## Problem to solve:
Using the data that follows, return exactly the lines from the one that contains "Lemma shr_fexp_exact m" through the one that contains "Lemma digits_norm m", ends included.

── Excerpted data

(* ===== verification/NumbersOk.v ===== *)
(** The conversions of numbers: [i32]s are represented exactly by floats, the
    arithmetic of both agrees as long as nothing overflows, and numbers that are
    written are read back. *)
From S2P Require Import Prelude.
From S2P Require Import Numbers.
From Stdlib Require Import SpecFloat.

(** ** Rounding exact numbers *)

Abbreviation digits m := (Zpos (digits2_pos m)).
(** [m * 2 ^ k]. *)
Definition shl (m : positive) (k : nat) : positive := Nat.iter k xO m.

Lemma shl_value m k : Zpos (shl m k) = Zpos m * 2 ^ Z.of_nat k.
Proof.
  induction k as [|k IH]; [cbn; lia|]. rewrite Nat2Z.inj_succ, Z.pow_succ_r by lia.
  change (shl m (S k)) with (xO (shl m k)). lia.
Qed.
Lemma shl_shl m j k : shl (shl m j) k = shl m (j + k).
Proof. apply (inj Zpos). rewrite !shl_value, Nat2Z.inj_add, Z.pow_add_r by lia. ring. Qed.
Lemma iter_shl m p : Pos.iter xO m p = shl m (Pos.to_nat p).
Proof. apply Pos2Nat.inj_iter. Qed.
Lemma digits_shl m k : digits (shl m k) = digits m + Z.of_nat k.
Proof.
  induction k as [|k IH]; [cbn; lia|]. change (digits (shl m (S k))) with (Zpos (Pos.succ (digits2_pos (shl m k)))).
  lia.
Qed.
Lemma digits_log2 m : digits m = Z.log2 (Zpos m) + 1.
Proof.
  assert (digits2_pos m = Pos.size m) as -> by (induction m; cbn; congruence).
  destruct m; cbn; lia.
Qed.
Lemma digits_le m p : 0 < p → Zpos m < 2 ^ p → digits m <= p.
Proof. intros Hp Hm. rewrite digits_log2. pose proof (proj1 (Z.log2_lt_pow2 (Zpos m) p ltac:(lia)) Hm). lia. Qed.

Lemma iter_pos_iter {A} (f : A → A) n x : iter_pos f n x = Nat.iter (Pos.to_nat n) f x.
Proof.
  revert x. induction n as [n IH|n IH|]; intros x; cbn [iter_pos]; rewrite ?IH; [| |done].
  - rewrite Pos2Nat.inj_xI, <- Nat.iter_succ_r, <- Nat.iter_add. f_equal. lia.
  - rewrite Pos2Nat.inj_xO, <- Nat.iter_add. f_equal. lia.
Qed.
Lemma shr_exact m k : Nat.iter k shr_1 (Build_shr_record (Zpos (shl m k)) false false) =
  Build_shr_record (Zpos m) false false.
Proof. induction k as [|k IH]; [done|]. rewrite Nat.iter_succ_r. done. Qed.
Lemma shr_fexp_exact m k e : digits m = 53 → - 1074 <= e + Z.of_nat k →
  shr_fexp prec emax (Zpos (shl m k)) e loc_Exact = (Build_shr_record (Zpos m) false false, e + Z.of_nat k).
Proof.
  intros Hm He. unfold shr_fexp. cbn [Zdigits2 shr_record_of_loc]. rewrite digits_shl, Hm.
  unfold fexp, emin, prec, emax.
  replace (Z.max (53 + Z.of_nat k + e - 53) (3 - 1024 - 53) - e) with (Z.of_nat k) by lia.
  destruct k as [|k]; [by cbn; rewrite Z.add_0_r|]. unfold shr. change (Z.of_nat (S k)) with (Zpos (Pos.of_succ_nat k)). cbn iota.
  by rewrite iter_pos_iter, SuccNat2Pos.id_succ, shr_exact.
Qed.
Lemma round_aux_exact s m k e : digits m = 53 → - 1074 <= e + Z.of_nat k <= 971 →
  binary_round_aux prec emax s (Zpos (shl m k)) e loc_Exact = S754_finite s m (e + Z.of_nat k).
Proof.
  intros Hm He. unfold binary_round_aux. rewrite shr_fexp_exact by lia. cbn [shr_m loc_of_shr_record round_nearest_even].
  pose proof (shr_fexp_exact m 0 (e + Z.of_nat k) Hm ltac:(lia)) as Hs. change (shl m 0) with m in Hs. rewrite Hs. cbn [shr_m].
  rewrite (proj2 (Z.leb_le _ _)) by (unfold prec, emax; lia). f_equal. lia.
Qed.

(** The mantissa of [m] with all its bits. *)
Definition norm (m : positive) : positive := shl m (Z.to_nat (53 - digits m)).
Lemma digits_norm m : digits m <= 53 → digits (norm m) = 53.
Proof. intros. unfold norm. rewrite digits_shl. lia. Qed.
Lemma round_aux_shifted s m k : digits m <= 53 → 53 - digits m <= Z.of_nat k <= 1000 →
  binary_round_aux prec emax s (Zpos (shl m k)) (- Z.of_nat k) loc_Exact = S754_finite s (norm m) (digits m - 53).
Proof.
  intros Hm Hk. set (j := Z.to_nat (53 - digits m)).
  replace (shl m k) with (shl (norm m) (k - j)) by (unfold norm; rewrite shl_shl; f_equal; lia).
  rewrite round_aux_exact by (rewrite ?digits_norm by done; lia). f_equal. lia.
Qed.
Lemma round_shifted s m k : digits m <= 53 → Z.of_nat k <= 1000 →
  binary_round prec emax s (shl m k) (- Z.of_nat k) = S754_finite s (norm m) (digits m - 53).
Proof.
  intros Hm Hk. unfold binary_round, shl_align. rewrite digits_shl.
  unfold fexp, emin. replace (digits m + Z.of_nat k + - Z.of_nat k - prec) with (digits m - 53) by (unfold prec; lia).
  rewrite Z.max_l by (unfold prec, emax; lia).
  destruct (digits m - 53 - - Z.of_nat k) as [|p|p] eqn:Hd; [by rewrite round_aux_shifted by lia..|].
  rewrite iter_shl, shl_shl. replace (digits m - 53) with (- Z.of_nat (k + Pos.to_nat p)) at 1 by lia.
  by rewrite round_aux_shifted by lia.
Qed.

────

## Solution for this exercise:
Lemma shr_fexp_exact m k e : digits m = 53 → - 1074 <= e + Z.of_nat k →
  shr_fexp prec emax (Zpos (shl m k)) e loc_Exact = (Build_shr_record (Zpos m) false false, e + Z.of_nat k).
Proof.
  intros Hm He. unfold shr_fexp. cbn [Zdigits2 shr_record_of_loc]. rewrite digits_shl, Hm.
  unfold fexp, emin, prec, emax.
  replace (Z.max (53 + Z.of_nat k + e - 53) (3 - 1024 - 53) - e) with (Z.of_nat k) by lia.
  destruct k as [|k]; [by cbn; rewrite Z.add_0_r|]. unfold shr. change (Z.of_nat (S k)) with (Zpos (Pos.of_succ_nat k)). cbn iota.
  by rewrite iter_pos_iter, SuccNat2Pos.id_succ, shr_exact.
Qed.
Lemma round_aux_exact s m k e : digits m = 53 → - 1074 <= e + Z.of_nat k <= 971 →
  binary_round_aux prec emax s (Zpos (shl m k)) e loc_Exact = S754_finite s m (e + Z.of_nat k).
Proof.
  intros Hm He. unfold binary_round_aux. rewrite shr_fexp_exact by lia. cbn [shr_m loc_of_shr_record round_nearest_even].
  pose proof (shr_fexp_exact m 0 (e + Z.of_nat k) Hm ltac:(lia)) as Hs. change (shl m 0) with m in Hs. rewrite Hs. cbn [shr_m].
  rewrite (proj2 (Z.leb_le _ _)) by (unfold prec, emax; lia). f_equal. lia.
Qed.

(** The mantissa of [m] with all its bits. *)
Definition norm (m : positive) : positive := shl m (Z.to_nat (53 - digits m)).
Lemma digits_norm m : digits m <= 53 → digits (norm m) = 53.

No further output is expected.